Referring to FIG. 5, details 500 of collecting ad campaign effectiveness data 240 of certain embodiments of the present technology are shown. As a group buying offer ad campaign is run in an ad distribution network, campaign data can be collected 241. Campaign effectiveness metrics can be derived 242 from the collected campaign data. For example, with the proper permissions, campaign data can be collected on the number of offer impressions, and on the amount of sales during the offer period. With access to regular sales during comparative periods, the technology can determine the change in sales of products covered by the offer during the offer period per impression versus regular sales of the product during a comparative period. In some embodiments of the technology the system can receive input on the particular one or more effectiveness parameters to optimize on, and use those parameters for optimization.

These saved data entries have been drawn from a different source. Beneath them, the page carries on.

(** The range checks every constructor of a date runs. *)
Definition check_date_fields (y m d : Z) : E unit :=
  if negb ((MINYEAR <=? y) && (y <=? MAXYEAR))%bool then
    raise (ValueError (lit "year " ++ str_of_int y ++ lit " is out of range"))
  else if negb ((1 <=? m) && (m <=? 12))%bool then
    raise (ValueError (lit "month must be in 1..12"))
  else if negb ((1 <=? d) && (d <=? days_in_month y m))%bool then
    raise (ValueError (lit "day is out of range for month"))
  else ret tt.

(** [dt.replace(year=y)]: a new object is built, so the date is checked
    again. *)
Definition replace_year (dt : datetime) (y : Z) : E datetime :=
  (_ <- check_date_fields y (month dt) (day dt);;
   ret (mkdatetime y (month dt) (day dt)
          (hour dt) (minute dt) (second dt) (microsecond dt)))%err.

Definition toordinal (dt : datetime) : Z :=
  ymd2ord (year dt) (month dt) (day dt).

(** [dt.weekday()]: Monday is 0, Saturday 5, Sunday 6. *)
Definition weekday (dt : datetime) : Z := (toordinal dt + 6) mod 7.

(** Comparison of two naive datetimes: their field tuples, in
    lexicographic order. *)
Definition fields (dt : datetime) : list Z :=
  [year dt; month dt; day dt; hour dt; minute dt; second dt; microsecond dt].

Fixpoint tuple_ltb (a b : list Z) : bool :=
  match a, b with
  | x :: a', y :: b' =>
      if x <? y then true else if y <? x then false else tuple_ltb a' b'
  | [], _ :: _ => true
  | _, _ => false
  end.

Definition datetime_ltb (a b : datetime) : bool :=
  tuple_ltb (fields a) (fields b).

(** A [timedelta], normalised by its constructor:
    [0 <= seconds < 86400] and [0 <= microseconds < 1000000]. *)
Record timedelta : Type := mktimedelta {
  days : Z; seconds : Z; microseconds : Z
}.

Definition timedelta_new (d s us : Z) : timedelta :=
  let s1 := s + us / 1000000 in
  mktimedelta (d + s1 / 86400) (s1 mod 86400) (us mod 1000000).

(** [a - b] on naive datetimes. *)
Definition datetime_sub (a b : datetime) : timedelta :=
  let secs1 := second a + minute a * 60 + hour a * 3600 in
  let secs2 := second b + minute b * 60 + hour b * 3600 in
  timedelta_new (toordinal a - toordinal b) (secs1 - secs2)
                (microsecond a - microsecond b).

(** The day after, on the calendar fields. *)
Definition next_day (dt : datetime) : datetime :=
  if day dt <? days_in_month (year dt) (month dt) then
    mkdatetime (year dt) (month dt) (day dt + 1)
      (hour dt) (minute dt) (second dt) (microsecond dt)
  else if month dt <? 12 then
    mkdatetime (year dt) (month dt + 1) 1
      (hour dt) (minute dt) (second dt) (microsecond dt)
  else
    mkdatetime (year dt + 1) 1 1
      (hour dt) (minute dt) (second dt) (microsecond dt).

Fixpoint next_days (n : nat) (dt : datetime) : datetime :=
  match n with
  | O => dt
  | S k => next_days k (next_day dt)
  end.

(** [dt + timedelta(days=n)] for [n >= 0]: the date [n] days later with
    the time of day unchanged; past 31.12.9999 it raises. *)
Definition datetime_add_days (dt : datetime) (n : nat) : E datetime :=
  let r := next_days n dt in
  if year r <=? MAXYEAR then ret r
  else raise (OverflowError (lit "date value out of range")).

(** [dt.strftime("%d.%m.%Y")]: day and month on two digits, the year on
    four (the documented form; a C library may drop the padding of a
    year below 1000). *)
Definition strftime_dmY (dt : datetime) : str :=
  zpad 2 (day dt) ++ lit "." ++ zpad 2 (month dt) ++ lit "." ++
  zpad 4 (year dt).

(** The objects the constructors accept. *)
Definition date_ok (y m d : Z) : bool :=
  ((MINYEAR <=? y) && (y <=? MAXYEAR) && (1 <=? m) && (m <=? 12) &&
   (1 <=? d) && (d <=? days_in_month y m))%bool.

Definition datetime_ok (dt : datetime) : bool :=
  (date_ok (year dt) (month dt) (day dt) &&
   (0 <=? hour dt) && (hour dt <? 24) &&
   (0 <=? minute dt) && (minute dt <? 60) &&
   (0 <=? second dt) && (second dt <? 60) &&
   (0 <=? microsecond dt) && (microsecond dt <? 1000000))%bool.

End Datetime.
Export Datetime.

(* ================================================================== *)
(** ** Regular expressions and datetime.strptime *)
(* ================================================================== *)

Module Re.

(** The fragment of [re] syntax the format needs: a literal character,
    a class [[lo-hi]], the class [\d], sequence and alternation. *)
Inductive regex : Type :=
| Chr (c : char)
| Rng (lo hi : char)
| Dec
| Seq (r1 r2 : regex)
| Alt (r1 r2 : regex).

Definition one (ok : char -> bool) (s : str) : list (str * str) :=
  match s with
  | c :: s' => if ok c then [([c], s')] else []
  | [] => []
  end.

(** All the ways [r] matches a prefix of [s], as (prefix, remainder), in
    the order a backtracking matcher tries them: the left alternative
    first, and for a sequence the choices of the first part outermost. *)
Fixpoint rmatch (r : regex) (s : str) : list (str * str) :=
  match r with
  | Chr c => one (N.eqb c) s
  | Rng lo hi => one (in_range lo hi) s
  | Dec => one char_isdecimal s
  | Seq r1 r2 =>
      flat_map (fun m1 =>
        map (fun m2 => (fst m1 ++ fst m2, snd m2)) (rmatch r2 (snd m1)))
        (rmatch r1 s)
  | Alt r1 r2 => rmatch r1 s ++ rmatch r2 s
  end.

Definition c0 : char := chr "0".
Definition c1 : char := chr "1".
Definition c2 : char := chr "2".
Definition c3 : char := chr "3".
Definition c9 : char := chr "9".

(** [%d]: 3[0-1]|[1-2]\d|0[1-9]|[1-9]| [1-9] *)
Definition re_d : regex :=
  Alt (Seq (Chr c3) (Rng c0 c1))
 (Alt (Seq (Rng c1 c2) Dec)
 (Alt (Seq (Chr c0) (Rng c1 c9))
 (Alt (Rng c1 c9)
      (Seq (Chr (chr " ")) (Rng c1 c9))))).

(** [%m]: 1[0-2]|0[1-9]|[1-9] *)
Definition re_m : regex :=
  Alt (Seq (Chr c1) (Rng c0 c2))
 (Alt (Seq (Chr c0) (Rng c1 c9))
      (Rng c1 c9)).

(** [%Y]: \d\d\d\d *)
Definition re_Y : regex := Seq Dec (Seq Dec (Seq Dec Dec)).

Definition re_dot : regex := Chr (chr ".").

(** A match of the format ["%d.%m.%Y"]: the three groups and what is
    left of the string after the match. *)
Record found : Type := mkfound {
  g_d : str; g_m : str; g_Y : str; rest : str
}.

(** The matches of [(?P<d>..)\.(?P<m>..)\.(?P<Y>..)] at the start of
    [s], in backtracking order; [re.match] returns the first.  (The
    pattern is compiled with [IGNORECASE], which changes nothing for
    digits, the dot and the blank.) *)
Definition format_matches (s : str) : list found :=
  flat_map (fun md =>
  flat_map (fun p1 =>
  flat_map (fun mm =>
  flat_map (fun p2 =>
  map (fun mY => mkfound (fst md) (fst mm) (fst mY) (snd mY))
      (rmatch re_Y (snd p2)))
      (rmatch re_dot (snd mm)))
      (rmatch re_m (snd p1)))
      (rmatch re_dot (snd md)))
      (rmatch re_d s).

End Re.
Export Re.

(** [int(s)] for a text made of optional leading blanks and decimal
    digits, the only texts the groups of the format can hold. *)
Definition is_blank (c : char) : bool :=
  (N.eqb c 32%N || in_range 9%N 13%N c)%bool.

Fixpoint lstrip (s : str) : str :=
  match s with
  | c :: s' => if is_blank c then lstrip s' else s
  | [] => []
  end.

Fixpoint digits_value (acc : Z) (s : str) : option Z :=
  match s with
  | [] => Some acc
  | c :: s' =>
      match decimal_value c with
      | Some v => digits_value (10 * acc + v) s'
      | None => None
      end
  end.

Definition py_int (s : str) : E Z :=
  match lstrip s with
  | [] => raise (ValueError (lit "invalid literal for int() with base 10"))
  | t =>
      match digits_value 0 t with
      | Some v => ret v
      | None => raise (ValueError (lit "invalid literal for int() with base 10"))
      end
  end.

(** [datetime.strptime(data_string, "%d.%m.%Y")].  The text of the two
    messages of a failed match is shortened: the program never reads it. *)
Definition strptime_dmY (data_string : str) : E datetime :=
  match format_matches data_string with
  | [] => raise (ValueError (lit "time data does not match format"))
  | f :: _ =>
      if str_bool (rest f) then
        raise (ValueError (lit "unconverted data remains: " ++ rest f))
      else
        (d <- py_int (g_d f);;
         m <- py_int (g_m f);;
         y <- py_int (g_Y f);;
         _ <- check_date_fields y m d;;
         ret (mkdatetime y m d 0 0 0 0))%err
  end.

(* ================================================================== *)
(** ** class Field and its subclasses Name, Birthday, Phone *)
(* ================================================================== *)

(** An instance of [Field] or of one of its subclasses: the attribute
    [value]. *)
Record Field (V : Type) : Type := mkField { value : V }.
Arguments mkField {V} _.
Arguments value {V} _.

Definition Name : Type := Field str.
Definition Phone : Type := Field str.
(** The value of a [Birthday] is [None] or a string. *)
Definition Birthday : Type := Field (option str).

(** Truth value of an optional string: [None] and the empty string are
    false. *)
Definition opt_str_bool (v : option str) : bool :=
  match v with
  | None => false
  | Some s => str_bool s
  end.

(** The string held by a value that is true. *)
Definition the_str (v : option str) : str :=
  match v with
  | Some s => s
  | None => []
  end.

(** [str(v)] as an f-string prints it. *)
Definition opt_str_format (v : option str) : str :=
  match v with
  | None => lit "None"
  | Some s => s
  end.

(** Truth value of an instance: neither [Field] nor a subclass defines
    [__bool__] or [__len__], so every instance is true. *)
Definition Field_bool {V} (f : Field V) : bool := true.

(** [Birthday.__init__] *)
Definition Birthday_init (v : option str) : E Birthday :=
  match v with
  | Some s =>
      if str_bool s then
        match strptime_dmY s with
        | inl (ValueError _) =>
            raise (ValueError (lit "Birthday must be in format DD.MM.YYYY"))
        | inl e => raise e
        | inr _ => ret (mkField v)
        end
      else ret (mkField v)
  | None => ret (mkField v)
  end.

(** [Birthday.__repr__] *)
Definition Birthday_repr (b : Birthday) : str :=
  if opt_str_bool (value b) then opt_str_format (value b)
  else lit "No birthday".

(** [Phone.__init__] on a [str] argument ([isinstance(number, str)]
    holds). *)
Definition Phone_init (number : str) : E Phone :=
  if (negb (isdigit number) || negb (len number =? 10))%bool then
    raise (ValueError (lit "The phone number must be a string of 10 digits"))
  else ret (mkField number).

(* ================================================================== *)
(** ** class Record *)
(* ================================================================== *)

Record RecordT : Type := mkRecord {
  name : Name;
  phones : list Phone;
  birthday : Birthday
}.

Definition set_phones (l : list Phone) (self : RecordT) : RecordT :=
  mkRecord (name self) l (birthday self).

Definition set_birthday (b : Birthday) (self : RecordT) : RecordT :=
  mkRecord (name self) (phones self) b.

(** [Record.__init__] *)
Definition Record_init (n : str) : E RecordT :=
  (b <- Birthday_init None;;
   ret (mkRecord (mkField n) [] b))%err.

(** [Record.add_phone] *)
Definition Record_add_phone (number : str) : M RecordT unit :=
  (phone <- mlift (Phone_init number);;
   self <- mget;;
   mput (set_phones (phones self ++ [phone]) self))%meth.

(** [Record.add_birthday] *)
Definition Record_add_birthday (v : option str) : M RecordT unit :=
  (b <- mlift (Birthday_init v);;
   self <- mget;;
   mput (set_birthday b self))%meth.

(** The loop of [remove_phone]: the list without the first phone whose
    value is [number], or [None] when there is none.  ([list.remove]
    takes out the first element equal to the phone found; phones compare
    by identity, so that is the phone found.) *)
Fixpoint remove_first (number : str) (l : list Phone) : option (list Phone) :=
  match l with
  | [] => None
  | phone :: l' =>
      if str_eqb (value phone) number then Some l'
      else option_map (cons phone) (remove_first number l')
  end.

(** [Record.remove_phone] *)
Definition Record_remove_phone (number : str) : M RecordT bool :=
  (self <- mget;;
   match remove_first number (phones self) with
   | Some l' => mput (set_phones l' self);; mret true
   | None => mret false
   end)%meth.

(** The loop of [find_phone]. *)
Fixpoint find_first (number : str) (l : list Phone) : option Phone :=
  match l with
  | [] => None
  | phone :: l' =>
      if str_eqb (value phone) number then Some phone
      else find_first number l'
  end.

(** [Record.find_phone] *)
Definition Record_find_phone (number : str) : M RecordT (option Phone) :=
  (self <- mget;; mret (find_first number (phones self)))%meth.

(** Truth value of what [find_phone] returns: a phone or [None]. *)
Definition opt_bool {V} (o : option (Field V)) : bool :=
  match o with
  | Some f => Field_bool f
  | None => false
  end.

(** [Record.edit_phone] *)
Definition Record_edit_phone (old_number new_number : str) : M RecordT bool :=
  (found_phone <- Record_find_phone old_number;;
   if opt_bool found_phone then
     Record_add_phone new_number;;
     Record_remove_phone old_number;;
     mret true
   else
     mraise (ValueError (lit "Old number " ++ old_number ++ lit " not found")))%meth.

In some embodiments, the received group-buying offer specification can include one or more of a candidate classification, candidate geographic focusing, candidate run time, candidate creative content, and candidate remarketing parameters. In such embodiments, the technology can proceed directly to optimization, or can independently create a second candidate advertising campaign that can then be optimized in conjunction with the received candidate advertising campaign.


Other Example Embodiments


FIG. 7 depicts a computing machine 700 and a module 750 in accordance with certain example embodiments. The computing machine 700 may correspond to any of the various computers, servers, mobile devices, embedded systems, or computing systems presented herein. The module 750 may comprise one or more hardware or software elements configured to facilitate the computing machine 700 in performing the various methods and processing functions presented herein. The computing machine 700 may include various internal or attached components such as a processor 710, system bus 720, system memory 730, storage media 740, input/output interface 760, and a network interface 770 for communicating with a network 780.


The computing machine 700 may be implemented as a conventional computer system, an embedded controller, a laptop, a server, a mobile device, a smartphone, a set-top box, a kiosk, a vehicular information system, one more processors associated with a television, a customized machine, any other hardware platform, or any combination or multiplicity thereof. The computing machine 700 may be a distributed system configured to function using multiple computing machines interconnected via a data network or bus system.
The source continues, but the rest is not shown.